- _What you have to do_: Where a line of the records contains the word "None", show that line.

[[ Supplied data open ]]

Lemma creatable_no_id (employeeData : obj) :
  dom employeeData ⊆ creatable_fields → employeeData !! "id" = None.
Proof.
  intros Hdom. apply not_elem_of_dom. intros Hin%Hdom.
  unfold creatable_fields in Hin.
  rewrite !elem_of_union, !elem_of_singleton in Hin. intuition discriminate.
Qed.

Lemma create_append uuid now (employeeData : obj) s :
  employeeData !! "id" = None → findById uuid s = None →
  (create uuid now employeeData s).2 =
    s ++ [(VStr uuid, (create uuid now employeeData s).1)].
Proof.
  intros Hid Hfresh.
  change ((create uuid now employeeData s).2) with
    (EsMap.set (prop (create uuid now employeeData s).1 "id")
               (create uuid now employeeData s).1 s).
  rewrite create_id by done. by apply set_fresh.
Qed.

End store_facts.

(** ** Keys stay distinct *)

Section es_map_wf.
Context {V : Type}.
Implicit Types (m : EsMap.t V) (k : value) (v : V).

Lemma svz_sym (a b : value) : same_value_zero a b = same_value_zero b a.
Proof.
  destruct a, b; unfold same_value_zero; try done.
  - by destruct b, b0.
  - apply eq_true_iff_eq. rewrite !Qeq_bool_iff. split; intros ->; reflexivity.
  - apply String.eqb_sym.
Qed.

[[ Supplied data closed ]]

- _Reply_:
  dom employeeData ⊆ creatable_fields → employeeData !! "id" = None.
  employeeData !! "id" = None → findById uuid s = None →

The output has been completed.